“Comida é só o primeiro passo. A luta contra a fome passa por muitas outras, sobretudo a fome de dignidade. O povo quer viver bem”, disse Lula no Encontro dos movimentos do Campo, das Florestas e das Águas
O Brasil chega a mais um Dia Mundial da Alimentação, celebrado pelas Nações Unidas nesta sábado, 16 de outubro, sob o véu da mais humilhante das chagas da humanidade: a fome, flagelo que atinge diretamente mais de 20 milhões de brasileiros e voltou a colocar mais da metade da população em estado de insegurança alimentar. Diante desse cenário, é hora de lutar para retirar novamente o país do Mapa da Fome das Nações Unidas, por meio de um projeto de reconstrução nacional, clamou o ex-presidente Lula, nesta sexta-feira (15). Ele participou do Encontro dos movimentos do Campo, das Florestas e das Águas, em São Paulo, evento que reuniu dezenas de representantes de movimentos sociais, parlamentares e lideranças do PT, para debater ações de combate à fome.

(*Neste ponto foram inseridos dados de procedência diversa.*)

Lemma dispatch_invariant (f : FSM) (input : Input) (f1 : FSM) (evs1 : list FsmEvent) :
  fsm_invariant f ->
  dispatch planner_cfg _cfgs f input = Some (f1, evs1) ->
  fsm_invariant f1.
Proof.
  intros Hinv Hd. destruct input as [tk|position]; simpl in Hd.
  - exact (FSMCallback_invariant f tk f1 evs1 Hinv Hd).
  - apply (f_equal (option_map fst)) in Hd. simpl in Hd. injection Hd as <-.
    apply TriggerCallback_invariant. exact Hinv.
Qed.

Lemma spin_invariant (inputs : list Input) :
  forall (f f' : FSM) (evs : list FsmEvent),
    fsm_invariant f ->
    spin planner_cfg _cfgs f inputs = Some (f', evs) ->
    fsm_invariant f'.
Proof.
  induction inputs as [|input rest IH]; intros f f' evs Hinv Hrun; simpl in Hrun.
  - injection Hrun as <- <-. exact Hinv.
  - destruct (dispatch planner_cfg _cfgs f input) as [[f1 evs1]|] eqn:Hd; [|discriminate].
    destruct (spin planner_cfg _cfgs f1 rest) as [[f2 evs2]|] eqn:Hs; [|discriminate].
    injection Hrun as <- <-.
    exact (IH f1 f2 evs2 (dispatch_invariant f input f1 evs1 Hinv Hd) Hs).
Qed.
Definition strftime_Y (dt : datetime) : string := dec (year dt).
Definition strftime_m (dt : datetime) : string := pad_left 2 (dec (month dt)).
Definition strftime_d (dt : datetime) : string := pad_left 2 (dec (day dt)).
Definition strftime_W (dt : datetime) : string :=
  pad_left 2 (dec (week_monday_first dt)).

(** ** TimestampResolver: [LogParser.get_timestamp] *)

Definition is_upper (c : ascii) : bool :=
  let n := N_of_ascii c in ((65 <=? n) && (n <=? 90))%N.

Definition is_lower (c : ascii) : bool :=
  let n := N_of_ascii c in ((97 <=? n) && (n <=? 122))%N.

(** The groups 1, 2, 3, 4, 5 and 7 of [RE_SYSLOG_FORMAT]. *)
Record syslog_groups : Type := mk_groups {
  g_month : string; g_day : string;
  g_hour : string; g_minute : string; g_second : string;
  g_fraction : option string
}.

(** [\s+]: at least one white space, then all that follow. *)
Definition re_spaces (s : string) : option string :=
  match s with
  | String c rest => if py_isspace c then Some (py_lstrip rest) else None
  | EmptyString => None
  end.

(** [\d{2}]. *)
Definition re_digits2 (s : string) : option (string * string) :=
  match s with
  | String a (String b rest) =>
      if is_digit a && is_digit b then Some (String a (String b ""), rest) else None
  | _ => None
  end.

(** [\d{1,n}], greedy: the digits at the head, [n] of them at most. *)
Fixpoint re_digits_upto (n : nat) (s : string) : string * string :=
  match n, s with
  | S n', String c rest =>
      if is_digit c
      then let (ds, rest') := re_digits_upto n' rest in (String c ds, rest')
      else (EmptyString, s)
  | _, _ => (EmptyString, s)
  end.

Definition re_char (c : ascii) (s : string) : option string :=
  match s with
  | String c' rest => if Ascii.eqb c c' then Some rest else None
  | EmptyString => None
  end.

(** [RE_SYSLOG_FORMAT.match(timestr)]: three letters, white space, one or
    two digits, white space, [hh:mm:ss], and a fraction of one to six digits
    when there is one; whatever follows is not looked at.  Two digits of
    the day that are not followed by white space leave no other way to
    match. *)
Definition syslog_match (timestr : string) : option syslog_groups :=
  match timestr with
  | String a (String b (String c s1)) =>
      if is_upper a && is_lower b && is_lower c then
        match re_spaces s1 with
        | Some s2 =>
            match re_digits_upto 2 s2 with
            | (EmptyString, _) => None
            | (dd, s3) =>
                match re_spaces s3 with
                | Some s4 =>
                    match re_digits2 s4 with
                    | Some (hh, s5) =>
                        match re_char ":" s5 with
                        | Some s6 =>
                            match re_digits2 s6 with
                            | Some (mm, s7) =>
                                match re_char ":" s7 with
                                | Some s8 =>
                                    match re_digits2 s8 with
                                    | Some (ss, s9) =>
                                        Some (mk_groups
                                                (String a (String b (String c "")))
                                                dd hh mm ss
                                                match re_char "." s9 with
                                                | Some s10 =>
                                                    match re_digits_upto 6 s10 with
                                                    | (EmptyString, _) => None
                                                    | (frac, _) => Some frac
                                                    end
                                                | None => None
                                                end)
                                    | None => None
                                    end
                                | None => None
                                end
                            | None => None
                            end
                        | None => None
                        end
                    | None => None
                    end
                | None => None
                end
            end
        | None => None
        end
      else None
  | _ => None
  end.

Definition MONTH_TO_INT (name : string) : option Z :=
  (fun o => match o with Some (PInt n) => Some n | _ => None end)
    (dict_get name
    [("Jan", PInt 1); ("Feb", PInt 2); ("Mar", PInt 3); ("Apr", PInt 4);
     ("May", PInt 5); ("Jun", PInt 6); ("Jul", PInt 7); ("Aug", PInt 8);
     ("Sep", PInt 9); ("Oct", PInt 10); ("Nov", PInt 11); ("Dec", PInt 12)]).

(** The fields that the constructor is called with. *)
Record syslog_fields : Type := mk_fields {
  f_month : Z; f_day : Z; f_hour : Z; f_minute : Z; f_second : Z;
  f_microsecond : Z
}.

(** The digits of a group as a number: [int] of a text of digits. *)
Definition int_of_digits (s : string) : Z := fst (scan_digits s 0).

(** [s.ljust(6, '0')]. *)
Definition ljust6 (s : string) : string :=
  (s ++ string_of_list_ascii (repeat "0"%char (6 - String.length s)))%string.

(** What the body of the [syslog] branch reads from the text: without a
    match the first use of [m.group] outside the guarded one raises
    [AttributeError], and a month name that is not in the table raises
    [KeyError]. *)
Definition syslog_parse (timestr : string) : res syslog_fields :=
  match syslog_match timestr with
  | None => Raise AttributeError
  | Some g =>
      let microsec :=
        match g_fraction g with
        | Some frac => int_of_digits (ljust6 frac)
        | None => 0
        end in
      match MONTH_TO_INT (g_month g) with
      | None => Raise KeyError
      | Some m =>
          Ok (mk_fields m (int_of_digits (g_day g)) (int_of_digits (g_hour g))
                (int_of_digits (g_minute g)) (int_of_digits (g_second g)) microsec)
      end
  end.

Definition syslog_datetime (f : syslog_fields) (y : Z) (tz : Z) : res datetime :=
  datetime_new y (f_month f) (f_day f) (f_hour f) (f_minute f) (f_second f)
    (f_microsecond f) (Some tz).

(** The [syslog] branch for the reference instant [now] (the wall clock of
    UTC plus twelve hours) and the zone [tz]. *)
Definition get_timestamp_syslog (now : datetime) (tz : Z) (timestr : pyval)
  : res datetime :=
  match timestr with
  | PStr text =>
      f <- syslog_parse text ;;
      dt <- match syslog_datetime f (year now) tz with
            | Raise ValueError => syslog_datetime f (year now - 1) tz
            | r => r
            end ;;
      later <- datetime_gt dt now ;;
      if later then replace_year dt (year now - 1) else Ok dt
  | _ => Raise TypeError
  end.

(** The reference instant: [datetime.now(timezone.utc) + TD_OFFSET12]. *)
Definition syslog_reference (utcnow : datetime) : res datetime :=
  add_us utcnow (hours 12).

(** The resolver in the words of the specification: the candidate is built
    with the reference year, and with the year before when the day does not
    exist in the reference year; a candidate later than the reference
    instant is moved one year back. *)
Definition syslog_candidate (now : datetime) (tz : Z) (f : syslog_fields)
  : res datetime :=
  match syslog_datetime f (year now) tz with
  | Raise ValueError => syslog_datetime f (year now - 1) tz
  | r => r
  end.

Definition one_year_earlier (dt : datetime) : res datetime :=
  replace_year dt (year dt - 1).

(** *** The [epoch] branch, on binary64 numbers *)

(** [float(n)] for an integer below 2^63 in absolute value: the nearest
    float. *)
Definition float_of_Z (z : Z) : float :=
  if z <? 0 then PrimFloat.opp (PrimFloat.of_uint63 (Uint63.of_Z (- z)))
  else PrimFloat.of_uint63 (Uint63.of_Z z).

(** The float of the sign [neg] nearest to the fraction [n / d], for
    [0 <= n] and [0 < d], a tie going to the even one: the quotient is taken
    with more than 64 binary digits and one more digit that tells whether
    anything was left over, and is then rounded to binary64.  Beyond the
    largest float the result is an infinity. *)
Definition nearest_float (neg : bool) (n d : Z) : float :=
  if n =? 0 then (if neg then (-0)%float else 0%float)
  else
    let k := Z.max 0 (Z.log2 d + 66 - Z.log2 n) in
    let q := (n * 2 ^ k) / d in
    let sticky := if (n * 2 ^ k) mod d =? 0 then 0 else 1 in
    SF2Prim (binary_normalize prec emax
               ((if neg then -1 else 1) * (2 * q + sticky)) (- k - 1) neg).

(** [float(n)] of an integer: the nearest float, and [OverflowError] for an
    integer beyond the largest one. *)
Definition float_of_int (z : Z) : res float :=
  let f := nearest_float (z <? 0) (Z.abs z) 1 in
  if PrimFloat.is_infinity f then Raise OverflowError else Ok f.

(** The underscores of a numeric text: each one stands after a digit and
    before a digit.  The result is the text without them. *)
Fixpoint without_underscores (s : string) (prev : ascii) : option string :=
  match s with
  | EmptyString => if Ascii.eqb prev "_" then None else Some EmptyString
  | String c rest =>
      if Ascii.eqb c "_" then
        if is_digit prev then without_underscores rest c else None
      else if Ascii.eqb prev "_" && negb (is_digit c) then None
      else option_map (String c) (without_underscores rest c)
  end.

(** The digits that [s] starts with: their value after [acc], their number
    after [count], and what follows them. *)
Fixpoint float_digits (s : string) (acc count : Z) : Z * Z * string :=
  match s with
  | String c rest =>
      if is_digit c then float_digits rest (10 * acc + digit_val c) (count + 1)
      else (acc, count, s)
  | EmptyString => (acc, count, s)
  end.

(** A decimal literal without its sign: digits, a point, digits and an
    exponent [e] or [E] with an optional sign and digits, where the point and
    the exponent are optional and a digit stands before or after the point.
    The result is [(m, e)] for the value [m * 10 ^ e]. *)
Definition decimal_literal (s : string) : option (Z * Z) :=
  let '(int_part, int_count, after_int) := float_digits s 0 0 in
  let '(mantissa, frac_count, after_frac) :=
    match after_int with
    | String "." rest => float_digits rest int_part 0
    | _ => (int_part, 0, after_int)
    end in
  if int_count + frac_count =? 0 then None
  else
    match after_frac with
    | EmptyString => Some (mantissa, - frac_count)
    | String c after_e =>
        if Ascii.eqb c "e" || Ascii.eqb c "E" then
          let (negative, digits) :=
            match after_e with
            | String "-" rest => (true, rest)
            | String "+" rest => (false, rest)
            | _ => (false, after_e)
            end in
          let '(exponent, exp_count, after_exp) := float_digits digits 0 0 in
          match after_exp with
          | EmptyString =>
              if exp_count =? 0 then None
              else Some (mantissa, (if negative then - exponent else exponent)
                                   - frac_count)
          | _ => None
          end
        else None
    end.

(** [float(s)] of a text; [None] stands for [ValueError].  White space at
    both ends is skipped; what is left is, after an optional sign, one of
    the words [inf], [infinity] and [nan] in any case, or a decimal literal,
    which is read as the nearest float. *)
Definition float_of_text (s : string) : option float :=
  match without_underscores (int_strip s) "000" with
  | None => None
  | Some t =>
      let (neg, body) :=
        match t with
        | String "-" rest => (true, rest)
        | String "+" rest => (false, rest)
        | _ => (false, t)
        end in
      let word := lower body in
      if String.eqb word "inf" || String.eqb word "infinity"
      then Some (if neg then neg_infinity else infinity)
      else if String.eqb word "nan" then Some nan
      else
        match decimal_literal body with
        | Some (m, e) =>
            Some (if 0 <=? e then nearest_float neg (m * 10 ^ e) 1
                  else nearest_float neg m (10 ^ (- e)))
        | None => None
        end
  end.

(** [float(timestr)]: of an integer, a boolean or a text; [TypeError] for
    [None], a list and a dictionary. *)
Definition py_float (v : pyval) : res float :=
  match v with
  | PInt z => float_of_int z
  | PBool b => Ok (if b then 1%float else 0%float)
  | PStr s =>
      match float_of_text s with
      | Some f => Ok f
      | None => Raise ValueError
      end
  | _ => Raise TypeError
  end.

(** The integer part of a finite float, towards zero. *)
Definition float_trunc (x : float) : option Z :=
  match Prim2SF x with
  | S754_zero _ => Some 0
  | S754_finite s m e =>
      let mag := if 0 <=? e then Z.pos m * 2 ^ e else Z.pos m / 2 ^ (- e) in
      Some (if s then - mag else mag)
  | _ => None
  end.

(** The nearest integer of a finite float, a tie going to the even one. *)
Definition float_round_half_even (x : float) : option Z :=
  match Prim2SF x with
  | S754_zero _ => Some 0
  | S754_finite s m e =>
      let mag :=
        if 0 <=? e then Z.pos m * 2 ^ e
        else
          let q := Z.pos m / 2 ^ (- e) in
          let r := Z.pos m mod 2 ^ (- e) in
          let half := 2 ^ (- e - 1) in
          if (half <? r) || ((r =? half) && Z.odd q) then q + 1 else q in
      Some (if s then - mag else mag)
  | _ => None
  end.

“Estamos aqui para mostrar, na comemoração do Dia Mundial da Alimentação, a indignação da sociedade brasileira com relação à irresponsabilidade pela fome no terceiro maior produtor de alimentos e maior produtor de proteína animal do planeta”, afirmou Lula, em um discurso recheado de críticas à elite brasileira. O líder petista ouviu análises e relatos de movimentos sociais sobre a situação das populações mais vulneráveis no campo e nas periferias.
Lula lembrou as agruras de sua infância, quando passou fome e reafirmou a importância das lições do passado para construir o futuro. “É muito duro você sentar numa mesa e ouvir da mãe que não tem comida para colocar nessa mesa”, disse Lula. “Só quem passou por isso, sabe. Mas o que era graficamente da minha mãe é que ela sempre dizia, amanhã vai ter”, apontou.
O petista condenou a excessiva concentração de renda durante períodos de crise, gerando mais pobreza e miséria no mundo e no Brasil. “Essas pessoas que estão com fome, não é por falta da produção de alimento no campo, é por falta de dinheiro”, considerou. “A cabeça da elite econômica brasileira não mudou. Acabaram com a escravidão, teoricamente, em 1888, para quê? O negro que vivia na senzala passou a ser chamado de vagabundo, um pária”, denunciou. “Esse é o significado da existência da fome”.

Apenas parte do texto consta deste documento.